SABLE

Introduction

Scraping Assisted by Learning (SABLE) is a collection of tools for web crawling and web scraping. Some elements involve supervised machine learning to classify text. The idea is to discover potential new data sources on the web in Portable Document Format (PDF), apply a text classification model to predict whether the PDF contains useful data, and then scrape data using regular expressions and text analysis. SABLE was initially developed to scrape data from government websites in support of the U.S. Census Bureau's Quarterly Summary of State & Local Tax Revenue (QTAX). For more information about QTAX, including technical documentation and experimental monthly state tax collections, visit https://www.census.gov/programs-surveys/qtax.html.

Software

SABLE is based on the following open-source software:

Linux
- wget
- pdftotext
- pdftoppm

The Linux command-line utilities wget, pdftotext, and pdftoppm are used to download documents, convert PDFs to TXT format, and convert PDFs to image files, respectively.

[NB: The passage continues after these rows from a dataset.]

(** C10: GNTTAB_map_page maps exactly the frame that the domain named granted to the caller under that reference, at the first free page of the caller's window, which is the page number returned; every other translation of the caller and every other domain is left as it was. *)
Theorem grant_map_correct c G s i j d o r x k g (e : gnttab_t) a : layout c -> ginv c G s -> dom_at s i d -> pagetable d = Some r ->
  memslot s !! slot_nr i = Some x -> dom_at s j o -> op_cmd a = GNTTAB_map_page -> op_domid a = Z.of_nat j ->
  pick_granted_entry (Z.of_nat i) (op_ref a) (op_domid a) s = Ret (Some e, s) ->
  list_find (fun g => gp_free g = true) (grant_pfn d) = Some (k, g) -> (3 <= length (heap (mm s)))%nat ->
  exists s', do_gnttab (sys_root c) (Z.of_nat i) a s = Ret (GnttabOp (op_cmd a) (op_domid a) (win_pfn x k) (op_ref a), s') /\ ginv c G s' /\
    e ∈ gnttab o /\ ref e = op_ref a /\ target_domid e = Z.of_nat i /\ (target_domid e, pfn e) ∈ G /\
    dom_at s' i (take_pfn k g d) /\ (forall j, j <> i -> domains s' !! j = domains s !! j) /\ memslot s' = memslot s /\
    (forall w, low w -> translate r (tables (mm s')) w =
       if decide (win_pfn x k * 4096 <= w < win_pfn x k * 4096 + 4096) then Some (pfn e * 4096 + (w - win_pfn x k * 4096), leaf_attrs (Attr true true S2) false)
       else translate r (tables (mm s)) w).
Proof.
  intros Hl Hi Hd Hr Hx Ho Hc Hj Hp Hf Hh. destruct (map_ok c Hl G s i j d o r x k g e a Hi Hd Hr Hx Ho Hc Hj Hp Hf Hh) as (s' & E & [M1 M2 M3 [M4 _] M5 M6 M7 _] & H1 & H2 & H3).
  destruct (gr_entry _ _ _ (gi_grants _ _ _ Hi j o Ho) e H1) as (_ & _ & HG). exists s'. split_and!; done.
Qed.

(** ** A concrete machine *)
(** 16 MB for the hypervisor, an agency of 4 MB at 1 GB. *)
Definition c0 : config := Config 184549376 184549376 201326592 1073741824 1077936128.
Definition pages0 : list Z := (fun k => 184549376 + 4096 * (3 + Z.of_nat k)) <$> seq 0 800.
Definition m0 : avz :=
  Avz (MkMmu {[184549376 := replicate 512 0]} pages0)
    [Slot 0 0 0 true 0; Slot 1073741824 18691697672192 4194304 false 1073741824; Slot 0 0 0 false 0; Slot 0 0 0 false 0; Slot 0 0 0 false 0; Slot 0 0 0 false 0; Slot 0 0 0 false 0]
    (replicate 4 0)
    [Some (fresh_guest 0 184553472); Some (fresh_guest 1 184557568); None; None; None; None; None].
(** A frame without an owner joins the pages of [p]. *)
Lemma pinv_add s p b f' i n : pinv (Some p) s -> pcbs s !! p = Some b -> zombie b = false -> in_table (fr s) i ->
  (forall q c, pcbs s !! q = Some c -> i ∉ page_list c) -> frame_set (fr s) f' i false 1 ->
  (forall w pa at_, low w -> translate (pgtable b) (tables (mm s)) w = Some (pa, at_) ->
     exists j, (j = i \/ j ∈ page_list b) /\ pa / 4096 = Frames.pfn_start (fr s) + j) ->
  pinv None (Sys f' (mm s) (<[p := set_page_list (page_list b ++ [i]) b]> (pcbs s)) n).
Proof.
  intros [A1 A2 A3 A4 A5 A6 A7 A8 A9 A10 A11 A12] Hp Hz Hin Hno [F1 F2 F3 F4 F5] Htr. set (b' := set_page_list (page_list b ++ [i]) b).
  assert (Hit : forall j, in_table f' j <-> in_table (fr s) j) by (intros j; unfold in_table; by rewrite F2).
  assert (Hof : forall q c, (<[p := b']> (pcbs s)) !! q = Some c -> exists d, pcbs s !! q = Some d /\ pgtable c = pgtable d /\ zombie c = zombie d /\
    (forall j, j ∈ page_list c <-> j ∈ page_list d \/ q = p /\ j = i) /\ (q <> p -> c = d)).
  { intros q c. rewrite lookup_insert_Some. intros [[<- <-]|[Hne Hq]].
    - exists b. split_and!; [done..| |done]. intros j. cbn [page_list b' set_page_list]. rewrite elem_of_app, list_elem_of_singleton. tauto.
    - exists c. split_and!; [done..| |done]. intros j. split; [tauto|]. intros [?|[-> _]]; done. }
  split; cbn [fr mm pcbs].
  - done.
  - by rewrite F2, F3.
  - done.
  - intros q c (d & Hd & -> & _)%Hof. by apply (A4 q).
  - intros q q' c c' t Hne (d & Hd & -> & _)%Hof (d' & Hd' & -> & _)%Hof. by apply (A5 q q').
  - intros q c w pa at_ _ Hq Hzc Hw Ht. rewrite F3. destruct (Hof q c Hq) as (d & Hd & Ep & Ez & Hj & Ec). destruct (decide (q = p)) as [->|Hne].
    + assert (d = b) as -> by congruence. rewrite Ep in Ht. destruct (Htr w pa at_ Hw Ht) as (j & Hjj & E). exists j. split; [|done]. apply Hj. tauto.
    + rewrite (Ec Hne) in *. apply (A6 q d w pa at_); congruence.
  - intros q c w (d & Hd & -> & -> & _)%Hof. by apply (A7 q).
  - intros q c j (d & Hd & _ & _ & Hj & _)%Hof Hjc. rewrite Hit. apply Hj in Hjc as [Hjd|[-> ->]].
    + destruct (A8 q d j Hd Hjd) as (B1 & B2 & B3). rewrite F4, F5 by done. assert (j <> i) by (intros ->; by apply (Hno q d)). by rewrite !decide_False.
    + rewrite F4, F5 by done. by rewrite !decide_True.
  - intros j Hj. rewrite Hit in Hj. rewrite F4, F5 by done. case_decide as E; [done|]. by apply A9.
  - intros q c. rewrite lookup_insert_Some. intros [[<- <-]|[Hne Hq]]; [|by apply (A10 q)]. cbn [page_list b' set_page_list].
    apply NoDup_app. split_and!; [by apply (A10 p)| |apply NoDup_singleton]. intros j Hj ->%list_elem_of_singleton. by apply (Hno p b).
  - intros q q' c c' j Hne (d & Hd & _ & _ & Hj & _)%Hof (d' & Hd' & _ & _ & Hj' & _)%Hof Hc Hc'. apply Hj in Hc. apply Hj' in Hc'.
    destruct Hc as [Hc|[-> ->]], Hc' as [Hc'|[-> E]]; [by apply (A11 q q' d d' j)|subst; by apply (Hno q d)|by apply (Hno q' d')|done].
  - intros q c _ Hq Hzc. destruct (Hof q c Hq) as (d & Hd & _ & Ez & _ & Ec). destruct (decide (q = p)) as [->|Hne]; [congruence|].
    rewrite (Ec Hne) in *. apply (A12 q d); congruence.
Qed.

Apache Nutch (version 1.20)

Apache Nutch is a Java-based web crawler and is used to crawl websites, discover PDFs, and compile a training set of documents for model building.

Python (version 3.10)
- scikit-learn
- NLTK (Natural Language Toolkit)
- PDFMiner
- Beautiful Soup
- pandas
- tabula
- Selenium

Python and various packages are used to download documents for special cases, scrape data and text from PDFs, and fit and evaluate text classification models. These models are based on supervised machine learning algorithms such as naive Bayes, logistic regression, and random forests.

ChromeDriver and Chromium

The Python package Selenium uses the web browsing software ChromeDriver and Chromium to automate browsing tasks.

Tesseract

Tesseract is an optical character recognition (OCR) engine that extracts text from image-based PDFs.

Python Programs

The following tables describe the Python programs in this repository. More information can be found in the programs themsevles. There are different series of programs for performing different web crawling, web scraping, and machine learning tasks.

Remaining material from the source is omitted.